1. Suffering: A Choice Forged by Defenses.

The pain of loss, illness, and death is inevitable, but suffering from our defenses is optional—if we learn to see and turn against them.

Pain is inevitable. Life inherently brings pain through loss, disappointment, and mortality. We all face situations where loved ones may disappoint, delay, or depart, and our desires clash with reality. This fundamental conflict between desire and reality is a source of pain.

Defenses create suffering. To avoid this inevitable pain, we unconsciously employ defenses. These defenses, while offering temporary relief from discomfort, distort our perception of reality and prevent us from dealing with it effectively. This avoidance, rather than the pain itself, is the true source of our suffering and symptoms. For example:

  • Self-critical thoughts lead to depression.
  • Avoidant behaviors sabotage relationships.
  • Rationalizing abuse traps individuals in harmful patterns.

Ending self-inflicted suffering. The core task in therapy is to help patients recognize how their automatic, unconscious actions (defenses) perpetuate their suffering. By understanding this causality, individuals can choose to relinquish these self-defeating patterns and engage with reality more adaptively, transforming their lives.

2. The Triangle of Conflict: Unmasking the Roots of Distress.

Every conflict creating the patient’s symptoms has this form: (1) the patient has a feeling, (2) he automatically becomes anxious physically in his body, (3) a moment later he uses a defense to ward off that feeling, and (4) that defense creates his symptoms and presenting problems.

The causal chain of suffering. This "Triangle of Conflict" illustrates the dynamic process underlying all psychological symptoms. A stimulus from reality triggers a feeling, which then activates anxiety in the body. To cope with this anxiety, a defense mechanism is deployed, and it is this defense that ultimately manifests as the patient's presenting problem or symptom.

Understanding the sequence.
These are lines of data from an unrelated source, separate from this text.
(** X11. [mark_skips] completes exactly when every skip entry of an
    installed application names an existing attribute of an importable
    test case (a dotted path): one entry that does not resolve makes the
    whole registration fail, and entries of applications that are not
    installed never do. *)
Theorem X11_mark_skips_completes_iff (s : State) :
  result_of mark_skips s = Ret tt
  <-> forall x, x ∈ skip_tests s -> app_of x ∈ INSTALLED_APPS s ->
        contains_dot (test_case_of x) = true
        /\ is_Some (attribute s (test_case_of x) (method_of x)).
Proof.
  split.
  - intros Hret x Hx Hin. pose proof (run_pair mark_skips s) as Hrun.
    rewrite Hret in Hrun. unfold mark_skips at 1, bind, get in Hrun.
    destruct (for_each_mark_skip_registers _ _ _ x Hrun Hx Hin)
      as (Hdot & m0 & m1 & H0 & _).
    split; [by apply rsplit_dot_contains | by eexists].
  - intros Hres.
    destruct (for_each_mark_skip_completes (skip_tests s) s) as [s' Hrun].
    { intros y Hy Hin. destruct (Hres y Hy Hin) as [Hdot Hattr].
      split; [by apply rsplit_dot_contains | done]. }
    unfold result_of, mark_skips, bind, get. by rewrite Hrun.
Qed.

Lemma for_each_mark_skip_originals (l : list string) (s s' : State)
    (out : outcome unit) :
  for_each l mark_skip s = (out, s') ->
  dom (test_cases s') = dom (test_cases s)
  /\ forall c mn,
       original_of <$> attribute s' c mn = original_of <$> attribute s c mn.
Proof.
  revert s. induction l as [|x l IH]; intros s; cbn [for_each].
  - intros H. by injection H as _ <-.
  - unfold bind.
    destruct (mark_skip_cases x s)
      as [[_ ->]|[[_ [e ->]]|(_ & _ & mx & Hattr & ->)]].
    + apply IH.
    + intros H. by injection H as _ <-.
    + intros Hrun. destruct (IH _ Hrun) as [Hdom Horig]. split.
      * rewrite Hdom. unfold registered.
        cbn [test_cases with_trace with_test_cases]. apply dom_alter_L.
      * intros c mn. rewrite Horig, (attribute_registered _ _ _ _ _ _ _ Hattr).
        case_decide as Hsame; [|done].
        destruct Hsame as [-> ->]. by rewrite Hattr.
Qed.

(** X12. [mark_skips] only wraps.  Whatever its outcome, the test cases
    and the attributes are the same ones after it as before, and under
    its wrappers every method is still the function it was. *)
Theorem X12_mark_skips_keeps_originals (s : State) (c mn : string) :
  dom (test_cases (state_after mark_skips s)) = dom (test_cases s)
  /\ original_of <$> attribute (state_after mark_skips s) c mn
     = original_of <$> attribute s c mn.
Proof.
  unfold state_after, mark_skips, bind, get.
  destruct (for_each_mark_skip_originals (skip_tests s) s
              (snd (for_each (skip_tests s) mark_skip s))
              (fst (for_each (skip_tests s) mark_skip s))) as [Hdom Horig].
  - by destruct (for_each (skip_tests s) mark_skip s).
  - auto.
Qed.

End Registration.

Lemma X11_witness :
  result_of mark_skips sample_state = Ret tt
  /\ contains_dot (test_case_of "queries.tests.Queries1Tests.test_ticket9411") = true.
Proof.
  split; [vm_compute; reflexivity|].
  destruct (X11_mark_skips_completes_iff sample_state) as [Hif _].
  apply (Hif ltac:(vm_compute; reflexivity)
           "queries.tests.Queries1Tests.test_ticket9411").
  - eapply bool_decide_unpack. vm_compute. exact I.
  - eapply bool_decide_unpack. vm_compute. exact I.
Defined.

(** ** The parts of a skip entry *)

Section EntryParts.

Lemma rsplit_dot_None (x : string) :
  rsplit_dot x = None <-> contains_dot x = false.
Proof.
  rewrite eq_None_not_Some, rsplit_dot_contains. by destruct (contains_dot x).
Qed.

Lemma rsplit_dot_tail (x h t : string) :
  rsplit_dot x = Some (h, t) -> contains_dot t = false.
Proof.
  revert h t. induction x as [|c x IH]; intros h t; simpl; [done|].
  destruct (rsplit_dot x) as [[h' t']|] eqn:Hx.
  - intros Heq. injection Heq as <- <-. by apply (IH h').
  - destruct (Ascii.eqb c "."); [|done].
    intros Heq. injection Heq as <- <-. by apply rsplit_dot_None.
Qed.

Lemma split_dot_head_no_dot (x : string) : contains_dot (split_dot_head x) = false.
Proof.
  induction x as [|c x IH]; simpl; [done|].
  destruct (Ascii.eqb c ".") eqn:Hc; simpl; [done|]. by rewrite Hc.
Qed.

Lemma split_dot_head_whole (x : string) :
  contains_dot x = false -> split_dot_head x = x.
Proof.
  induction x as [|c x IH]; simpl; [done|].
  destruct (Ascii.eqb c "."); simpl; [done|]. intros Hx. by rewrite IH.
Qed.

Lemma split_dot_head_join (h t : string) :
  split_dot_head (h ++ "." ++ t) = split_dot_head h.
Proof.
  induction h as [|c h IH]; simpl; [done|].
  destruct (Ascii.eqb c "."); [done|]. by rewrite <- IH.
Qed.

(** X14. The three names [mark_skips] derives from a skip entry.  The
    test case, the separator and the method put together are the entry;
    neither the method nor the application contains a dot.  For an entry
    with a dot, the separator is a dot and the application checked against
    [INSTALLED_APPS] is the first segment of the test case that gets
    imported.  For an entry without a dot, the test case is empty and the
    method and the application are both the whole entry. *)
Theorem X14_parts_of_an_entry (x : string) :
  test_case_of x ++ separator_of x ++ method_of x = x
  /\ contains_dot (method_of x) = false
  /\ contains_dot (app_of x) = false
  /\ (contains_dot x = true ->
      separator_of x = "." /\ app_of x = app_of (test_case_of x))
  /\ (contains_dot x = false ->
      test_case_of x = "" /\ separator_of x = "" /\ method_of x = x
      /\ app_of x = x).
Proof.
  unfold test_case_of, separator_of, method_of, app_of, rpartition_dot.
  destruct (rsplit_dot x) as [[h t]|] eqn:Hx; cbn [fst snd].
  - pose proof (rsplit_dot_join x h t Hx) as Hjoin.
    split; [done|]. split; [by apply (rsplit_dot_tail x h)|].
    split; [apply split_dot_head_no_dot|]. split.
    + intros _. split; [done|]. rewrite Hjoin at 1. apply split_dot_head_join.
    + intros Hno. apply rsplit_dot_None in Hno. congruence.
  - apply rsplit_dot_None in Hx.
    split; [done|]. split; [done|].
    split; [apply split_dot_head_no_dot|]. split.
    + intros Hyes. congruence.
    + intros _. by rewrite split_dot_head_whole.
Qed.

End EntryParts.

Lemma X14_witness :
  contains_dot "queries.tests.Queries1Tests.test_ticket9411" = true
  /\ contains_dot "test_ticket9411" = false
  /\ app_of "queries.tests.Queries1Tests.test_ticket9411"
     = app_of (test_case_of "queries.tests.Queries1Tests.test_ticket9411")
  /\ app_of "test_ticket9411" = "test_ticket9411".
Proof.
  split; [reflexivity|]. split; [reflexivity|]. split.
  - apply (X14_parts_of_an_entry "queries.tests.Queries1Tests.test_ticket9411").
    reflexivity.
  - apply (X14_parts_of_an_entry "test_ticket9411"). reflexivity.
Defined.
Consider a woman whose fiancé verbally abuses her.

  • Feeling: She feels anger.
  • Anxiety: Her body becomes tense, heart races, etc.
  • Defense: She rationalizes ("He's stressed"), minimizes ("It's no big deal"), or turns anger on herself ("I deserved it").
  • Symptom: Depression (from self-attack) or repeated abusive relationships (from minimization/rationalization).

Therapeutic intervention points. The therapist's role is to identify where the patient is in this cycle. If the patient expresses a feeling, it's explored. If anxiety is too high, it's regulated. If a defense is used, it's identified and addressed. This systematic approach helps the patient break free from automatic, self-defeating patterns.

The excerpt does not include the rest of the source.